Thomas Edison, the great inventor, adopted an unusual napping technique. He would take a nap in his armchair, and at the same time, he held a steel ball. As he began to fall asleep and his muscles were relaxed, the ball would fall on the ground and thus waking him up right after he dripped off to sleep, which, he believed, helped him find out solutions to his problems.

This may sound like a story, but after 100 years, scientists may have found that what Edison was doing has something to do with brain activity, especially when solving problems.

Scientists repeated Edison's trick in a lab, revealing that following it can triple the chances of solving a math problem. The study was published on December 8 in Science Advances. The trick was to wake up people in the transition period of sleep and wakefulness, waking them up just before going into a deep sleep. The transition period is when we are not fully awake but not into deep sleep either. This period can be as short as only a minute and occurs right when we start to doze off, with our muscles getting relaxed and we have hypnagogia, the dreamlike visions usually related to recent experiences. This transition period slips unnoticed if it is not interrupted by waking up. Edison was not the only famous personality that used this trick. Salvador Dali, the surrealist painter, also believed that interrupting the onset of deep sleep can boost creativity. Dali used a heavy key to wake him up instead of a heavy ball as used by Edison.

In the recent research published in Science Advances, researchers went on to see whether Dali and Edison were right. They recruited over 100 people, some being easy sleepers. The researchers gave them a math problem to solve, which required them to convert strings consisting of eight digits into new strings of seven digits. This conversion was to be made using some specific rules stepwise. The volunteers were kept in the dark about a secret easier way to get the solution with a hidden rule.

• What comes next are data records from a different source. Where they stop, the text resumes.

(** The callback of the criteria form. *)
Definition consider (minBytes : Z) (s : selection) (row : mediaRow) : selection * bool :=
  if hung_up f (looked s) then (s, false)
  else
    let probe := probeRow (looked s) row in
    let s' :=
      if Purged probe && (minBytes <=? Bytes probe) then
        {| picked := picked s ++ [row]; answers := answers s; looked := S (looked s); lost := lost s; last_row := Some row |}
      else if Purged probe then {| picked := picked s; answers := answers s; looked := S (looked s); lost := lost s; last_row := Some row |}
      else match Reason probe with
           | NotCachedReason => {| picked := picked s; answers := answers s; looked := S (looked s); lost := lost s; last_row := Some row |}
           | _ => {| picked := picked s; answers := if (S (lost s) <=? purgeMaxUnreachable)%nat then answers s ++ [probe] else answers s;
                     looked := S (looked s); lost := S (lost s); last_row := Some row |}
           end in
    (s', (length (picked s') <? purgeMaxFiles)%nat).

(** The end of a call: the removals and the counts.  [rest] is what is left, [cut]
    whether the selection stopped early, [at_limit] whether at the row limit. *)
Definition finish (dry : bool) (s : selection) (rest : Z) (cut at_limit : bool) (next : option (Z * (string * string))) : disk * purge_reply :=
  let '(d', deleted) := delete_rows zone (delete_ended f) 0 dry (picked s) d in
  if (length deleted <? length (picked s))%nat then (d', ErrorReply (Http.writeError 503 "Media purge incomplete"))
  else
    let done := filter (λ r, Purged r = true) deleted in
    let bad := if dry then O else length (filter (λ r, Purged r = false) deleted) in
    let stuck := negb dry && (0 <? bad)%nat && (length done =? 0)%nat in
    (d', Purge {|
      dry_run := dry; matched := length (picked s); purged_files := length done; purged_bytes := foldr Z.add 0 (Bytes <$> done);
      truncated := if stuck then false else cut; items := answers s ++ deleted; remaining := rest; scan_truncated := at_limit;
      unreachable := lost s; failed := bad; next_cursor := if stuck then None else next; examined := looked s |}).
(* ===== verification/MediaCache.v ===== *)
(** * Files of the media cache ([media.go], [media_cap.go], [media_retention.go],
      [media_storage.go], [media_cache_path.go])

    How a file enters and leaves a chat directory: the temporary file and its
    rename ([writeMediaFile]), the byte cap of an automatic download
    ([cappedMediaFile], [writeMediaDownload]), the walk over cached files, the
    retention sweep and the measured usage.  The disk is the one of the purge;
    what the file system may refuse is an outcome argument. *)
From S2P Require Import Prelude Jid Http ChatPolicy StoreTime Archive Messages MarkRead MediaNames MediaPurge.
#[local] Open Scope Z_scope.

(** ** A file under a byte cap *)

(** A file being written: the offset, its size, and whether the cap was hit. *)
Record handle := { pos : Z; len : Z; exceeded : bool }.

Definition new_handle : handle := {| pos := 0; len := 0; exceeded := false |}.

(** What a download does to the file it was given. *)
Inductive file_op : Type := Write (n : Z) | WriteAt (n off : Z) | Truncate (n : Z) | Seek (off : Z).

(** The operation on the file itself; an offset or a size below 0 is refused. *)
Definition file_run (o : file_op) (h : handle) : handle :=
  match o with
  | Write n => {| pos := pos h + n; len := Z.max (len h) (pos h + n); exceeded := exceeded h |}
  | WriteAt n off => if off <? 0 then h else {| pos := pos h; len := Z.max (len h) (off + n); exceeded := exceeded h |}
  | Truncate n => if n <? 0 then h else {| pos := pos h; len := n; exceeded := exceeded h |}
  | Seek off => if off <? 0 then h else {| pos := off; len := len h; exceeded := exceeded h |}
  end.

(** [cappedMediaFile.check]: whether the bytes are refused. *)
Definition check (limit off count : Z) : bool := (0 <=? off) && ((limit <? off) || (limit - off <? count)).

Definition refuse (h : handle) : handle := {| pos := pos h; len := len h; exceeded := true |}.

(** The methods of [cappedMediaFile]; [ReadFrom] copies through [Write]. *)
Definition capped_run (limit : Z) (o : file_op) (h : handle) : handle :=
  match o with
  | Write n => if check limit (pos h) n then refuse h else file_run o h
  | WriteAt n off => if check limit off n then refuse h else file_run o h
  | Truncate n => if check limit 0 n then refuse h else file_run o h
  | Seek _ => file_run o h
  end.

(** The budgets of a limit: plain bytes, and bytes on the wire with one padding
    block and ten bytes of MAC. *)
Definition plain_budget (limit : Z) : Z := if limit <=? max_int64 then limit else max_int64.
Definition wire_budget (limit : Z) : Z := if limit <=? max_int64 - 26 then (limit / 16 + 1) * 16 + 10 else max_int64.

Inductive write_error : Type := AutoMediaLimit | FillFailed (e : string) | StatFailed | CreateFailed | CloseFailed | RenameFailed.

(** The callback of [writeMediaDownload]: what the download did to the file, how
    it ended, and whether the size can be read back. *)
Record fill := { ops : list file_op; fill_error : option string; stat_ok : bool }.

Definition run_fill (limit : Z) (d : fill) : handle * option write_error :=
  let fail := FillFailed <$> fill_error d in
  if limit =? 0 then (foldl (flip file_run) new_handle (ops d), fail)
  else
    let h := foldl (flip (capped_run (wire_budget limit))) new_handle (ops d) in
    (h, if exceeded h then Some AutoMediaLimit
        else match fail with
             | Some e => Some e
             | None => if negb (stat_ok d) then Some StatFailed
                       else if plain_budget limit <? len h then Some AutoMediaLimit else None
             end).

(** ** Publication *)

Definition put (chat name : string) (g : file) (d : disk) : disk :=
  alter (λ c, {| d_kind := d_kind c; d_opened := d_opened c; entries := <[name := g]> (entries c) |}) chat d.

(** What the file system refuses: the removal of a leftover, the creation, the
    close, the rename; and whether the size was read before the close. *)
Record fs_faults := { remove_ok : bool; create_ok : bool; close_ok : bool; rename_ok : bool; size_ok : bool }.

Definition part (name : string) : string := name +:+ ".part".

(** [writeMediaFile] into [name] of an existing chat directory, with [run] the
    outcome of the callback: the disk, and the bytes or why not. *)
Definition writeMediaFile (fs : fs_faults) (now : Z) (chat name : string) (run : handle * option write_error) (d : disk) : disk * result write_error Z :=
  let leftover := file_at d chat (part name) in
  if bool_decide (is_Some leftover) && negb (remove_ok fs) then (d, Err CreateFailed)
  else
    let d := remove chat (part name) d in
    if negb (create_ok fs) then (d, Err CreateFailed)
    else
      let '(h, e) := run in
      let g := {| kind := RegularFile; size := len h; mtime := now; removable := true |} in
      let d1 := put chat (part name) g d in
      match e with
      | Some e => (remove chat (part name) d1, Err e)
      | None =>
          if negb (close_ok fs) then (remove chat (part name) d1, Err CloseFailed)
          else if negb (rename_ok fs) then (remove chat (part name) d1, Err RenameFailed)
          else (put chat name g (remove chat (part name) d1), Ok (if size_ok fs then len h else 0))
      end.

Definition writeMediaDownload (fs : fs_faults) (now limit : Z) (chat name : string) (f : fill) (d : disk) : disk * result write_error Z :=
  writeMediaFile fs now chat name (run_fill limit f) d.

(** [checkCachedMediaLimit] of the file found under a name. *)
Inductive cap_check : Type := CapOk | CapAbsent | CapRefused | CapBadLength | CapExceeded.

Definition checkCachedMediaLimit (limit : Z) (d : disk) (chat name : string) : cap_check :=
  if limit =? 0 then CapOk
  else let c := dir_of d chat in
       match findCachedMedia (d_kind c) (d_opened c) (stat_in c) chat [name] with
       | RefusedPath _ => CapRefused
       | NotCached => CapAbsent
       | Found n => let s := file_size d chat n in if s <? 0 then CapBadLength else if limit <? s then CapExceeded else CapOk
       end.
(** A transfer so far: what it did to the target, what it sent, what it may conclude. *)
Definition fetched (chat name : string) (ts : Z) (dl : MediaDownloader) (s s' : state) (r : result dl_error Z) : Prop :=
  step chat name s s' (is_ok r) ∧ (∃ l, st_sent s' = st_sent s ++ l ∧ requests ts dl s l) ∧
  match r with Err err => is_unavailable err = true → phone_says e = Answered (Ok PhoneNotFound) ∨ remembered s | Ok _ => True end.

(** The wording of an expired legacy link keeps the verdict. *)
Definition worded (b : bool) (r : result dl_error Z) : result dl_error Z :=
  match r with Err err => if b && is_unavailable err then Err (LegacyLink err) else Err err | _ => r end.

Lemma worded_fetched chat name ts dl s s' b r : fetched chat name ts dl s s' r → fetched chat name ts dl s s' (worded b r).
Proof. intros (H1 & H2 & H3). destruct r as [n|err]; [by split|]. unfold worded. by destruct (b && is_unavailable err). Qed.

Lemma fetch_spec lim chat name ts dl fm s s' r : fetch e id chatJID lim chat name ts dl fm s = (s', r) → fetched chat name ts dl s s' r.
Proof.
  unfold fetch. set (path := d_direct_path dl).
  destruct (write_path e lim chat name path s) as [s1 r1] eqn:Hw1. apply write_path_spec in Hw1 as (S1 & T1 & C1 & R1 & Hcode).
  destruct r1 as [n|[]]; try done;
    try (intros [= <- <-]; split; [exact S1|]; split; [exists [AskCdn path]; split; [done|apply cdn_requests; by left]|done]).
  destruct (via_url e lim chat name dl fm status s1) as [s2 r2] eqn:Hv. apply via_url_spec in Hv as (S2 & C2 & R2 & T2 & U2).
  rewrite C1 in C2. rewrite R1 in R2. rewrite T1 in T2. pose proof (step_trans _ _ _ _ _ _ _ S1 S2) as S12. clear S1 S2 T1 C1 R1.
  assert (∃ pre, st_sent s2 = st_sent s ++ pre ∧ cdn_trail dl pre) as (pre & Tp & Hpre).
  { destruct T2 as [T2|T2]; [eexists; split; [exact T2|by left]|]. rewrite <-app_assoc in T2. eexists. split; [exact T2|by right]. }
  assert (∀ r, is_ok r = is_ok r2 → match r with Err err => is_unavailable err = false | Ok _ => True end → fetched chat name ts dl s s2 r) as Hstop.
  { intros x Hok Hx. split; [by rewrite Hok|]. split; [by exists pre; split; [|apply cdn_requests]|]. destruct x; [done|congruence]. }
  destruct r2 as [n|err]; [intros [= <- <-]; by apply Hstop|].
  destruct (is_limit err); [intros [= <- <-]; by apply Hstop|]. destruct (_ && negb _) eqn:Hfresh; [intros [= <- <-]; by apply Hstop|].
  case_bool_decide as Hkey; [intros [= <- <-]; by apply Hstop|]. clear Hstop U2.
  destruct (RetryCooldown.active _ _ _) as [cool cooling] eqn:Hact. pose proof (active_spec s2 cool cooling Hact) as Hcool. destruct cooling as [b|].
  - intros [<- <-]%pair_equal_spec. apply (worded_fetched chat name ts dl s (set_cool cool s2) (negb fm && linkExpired path (now e)) (Err (Backoff b))).
    split; [destruct S12; by constructor|]. split; [by exists pre; split; [|apply cdn_requests]|]. intros Hy. right. cbn in Hy.
    destruct (RetryCooldown.err b) as [|m|] eqn:Hb; try done. exists b, m. rewrite <-C2. tauto.
  - destruct (retryMedia _ _ _ _ _ _ _ _) as [s3 r3] eqn:Hr. apply retryMedia_spec in Hr as (S3 & (post & T3 & P3) & U3). cbn [st_rows set_cool] in P3.
    intros [<- <-]%pair_equal_spec. apply (worded_fetched chat name ts dl s s3 (negb fm && linkExpired path (now e)) r3).
    split; [eapply step_trans; [exact S12|destruct S3; by constructor]|]. split; [|destruct r3; [done|left; by apply U3]].
    exists (pre ++ post). split; [rewrite T3; cbn; by rewrite Tp, app_assoc|]. rewrite R2 in P3. split; [by exists pre, post|].
    intros i _. split; [eexists; exact Hcode|]. split; [|split; [done|by rewrite <-C2, Hact]].
    apply andb_false_iff in Hfresh as [Hf%Z.ltb_ge|Hf%negb_false_iff]; auto.
Qed.

(** A transfer that never reached the network asks for nothing. *)
Definition job_ok (chat name : string) (ts : Z) (dl : MediaDownloader) (s s' : state) (r : result dl_error Z) : Prop :=
  step chat name s s' (is_ok r) ∧ (∃ l, st_sent s' = st_sent s ++ l ∧ (l = [] ∨ requests ts dl s l)) ∧
  match r with Err err => is_unavailable err = true → phone_says e = Answered (Ok PhoneNotFound) ∨ remembered s | Ok _ => True end.

Lemma settle_ok chat name ts dl s b s1 r1 : fetched chat name ts dl s s1 r1 →
  job_ok chat name ts dl s (settle b (s1, r1)).1 (settle b (s1, r1)).2.
Proof.
  intros (S1 & (l & T1 & Q1) & U1).
  assert (∀ s2 r2, st_disk s2 = st_disk s1 → st_sent s2 = st_sent s1 → (is_ok r2 = true → is_ok r1 = true) →
    match r2 with Err err => is_unavailable err = true → phone_says e = Answered (Ok PhoneNotFound) ∨ remembered s | Ok _ => True end →
    job_ok chat name ts dl s s2 r2) as Hend.
  { intros s2 r2 Ed Es Hok Hu. split; [destruct S1 as [HD HF]; constructor; rewrite Ed; auto|]. split; [exists l; rewrite Es; auto|done]. }
  unfold settle. destruct r1 as [n|err]; [by apply Hend|]. destruct (b && is_limit err); [by apply Hend|]. destruct (is_limit err); by apply Hend.
Qed.

Lemma transfer_job_spec chat name ts dl fm s s' r : transfer_job e id chatJID chat name ts dl fm s = (s', r) → job_ok chat name ts dl s s' r.
Proof.
  assert (∀ err, is_unavailable err = false → (s, Err err) = (s', r) → job_ok chat name ts dl s s' r) as Hno.
  { intros err Hu [= <- <-]. split; [by apply step_same|]. split; [exists []; rewrite app_nil_r; auto|congruence]. }
  assert (∀ lim b, settle b (fetch e id chatJID lim chat name ts dl fm s) = (s', r) → job_ok chat name ts dl s s' r) as Hgo.
  { intros lim b Hs. destruct (fetch _ _ _ _ _ _ _ _ _ _) as [s1 r1] eqn:Hf. apply fetch_spec in Hf.
    apply (settle_ok _ _ _ _ _ b) in Hf. by rewrite Hs in Hf. }
  unfold transfer_job. destruct (negb _); [by apply Hno|]. destruct (parked e); [by apply Hno|].
  destruct (admission e) as [[]|]; first [apply Hgo|by apply Hno].
Qed.
(* ===== verification/Content.v ===== *)
(** * Message content ([content.go], [media_header.go], [view_once.go], [mentions.go])

    What the archive keeps of a decrypted message: its text, its quote and
    mentions, its media part and the chat's disappearing timer.  The message has
    the sub-messages and fields the source reads, and the tokens, payment data and
    thumbnails it must not; a text field that is absent is "", as the getters give
    it.  Coordinates are floating-point numbers of a parameter type. *)
From S2P Require Import Prelude Jid StoreTime Archive Messages MarkRead MediaNames Polls.
#[local] Open Scope Z_scope.

(** ** The message *)

(** [float64] as far as it is used: the range checks, [FormatFloat] with six
    decimals, and the check of a speed (not a number, infinite or below zero). *)
Class Floats := {
  float : Type;
  is_nan : float → bool;
  abs_above : float → Z → bool;
  format6 : float → string;
  bad_speed : float → bool;
}.

Record ContextInfo (M : Type) := {
  StanzaID : string; Participant : string; QuotedMessage : option M; Expiration : Z; EphemeralSettingTimestamp : Z; MentionedJID : list string;
}.

(** A media sub-message: the CDN fields, the caption, a document's name, the
    thumbnail; [FileLength] is [None] when the field is absent. *)
Record media_part (M : Type) := {
  p_url : string; p_direct_path : string; p_key : string; p_sha256 : string; p_enc_sha256 : string; p_length : option Z;
  p_caption : string; p_name : string; p_thumbnail : string; p_ctx : option (ContextInfo M);
}.

Record header (M : Type) := { h_document : option (media_part M); h_image : option (media_part M); h_video : option (media_part M) }.

Record contact (M : Type) := { displayName : string; vcard : string; ct_ctx : option (ContextInfo M) }.

Section Sub.
Context `{Floats} (M : Type).

Record location_message := {
  lat : option float; lng : option float; l_name : string; l_address : string; l_url : string; l_comment : string; l_live : bool; l_thumbnail : string;
  l_accuracy : option Z; l_speed : option float; l_bearing : option Z;
  l_ctx : option (ContextInfo M);
}.

Record live_location := { ll_lat : option float; ll_lng : option float; ll_caption : string; ll_thumbnail : string;
  ll_accuracy : option Z; ll_speed : option float; ll_bearing : option Z; ll_sequence : option Z; ll_offset : option Z; ll_ctx : option (ContextInfo M) }.

Record event_message := {
  e_canceled : bool; e_start : Z; e_end : Z; e_location : option location_message; e_name : string; e_description : string; e_join : string;
  e_ctx : option (ContextInfo M);
}.

End Sub.

Record group_invite (M : Type) := {
  gi_group : string; gi_code : string; gi_expiration : Z; gi_name : string; gi_caption : string; gi_thumbnail : string; gi_ctx : option (ContextInfo M);
}.

Record product := { p_title : string; p_description : string; p_price1000 : option Z; p_currency : string; p_link : string }.
Record product_message (M : Type) := { pm_product : option product; pm_body : string; pm_footer : string; pm_ctx : option (ContextInfo M) }.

Those volunteers that couldn't find the trick to solve the problem after giving it a try 30 times were asked to have a break of 20 minutes. The volunteers were asked to rest in a chair in a dark room during the break while their eyes were closed. Each of the volunteers had a plastic bottle in their hands. The researchers recorded the participants' brain activity with the help of EEG (Electroencephalography). The EEG helmets measure the electrical waves emanated by the neural cells. The participants were also asked to say what was in their minds when the bottle in their hands fell.

The participants who napped reported having various visions like dancing numbers, geometrical shapes or the Roman Colosseum or even a hospital room with a horse. After the break, the participants were asked to get back to solving the math problem.

The researchers reported that they could not see any correlation between the content of the participants' visions and their performance on solving the math task. However, looking at the EEG recording representing the brain activity, the researchers found that those who napped and were interrupted at the moment of falling asleep were three times better at finding the solution to the math problems than those who remained awake. Precisely, 20 out of 24 of those napped had the key to solve the problem, whereas only 15 out of 59 who remained awake could find the solution.

The researchers also found that the creative effect could be seen among those who spent as little as 15 seconds in their first sleep stage.

"Our findings suggest there is a creative sweet spot during sleep onset. It is a small window which can disappear if you wake up too early or sleep too deep," commented author Delphine Oudiette, a sleep researcher at the Paris Brain Institute and one of the authors of the research publication.

However, the research found that the eureka moment of finding the key did not come right after waking. People took an average of 94 trials after the nap.

"It is not like you can take a power nap and wake up with a solution right away," Oudiette said in the statement.

Sleep researchers believe that the study can open up new avenues in the realm of sleep research especially linked with brain activity and creativity.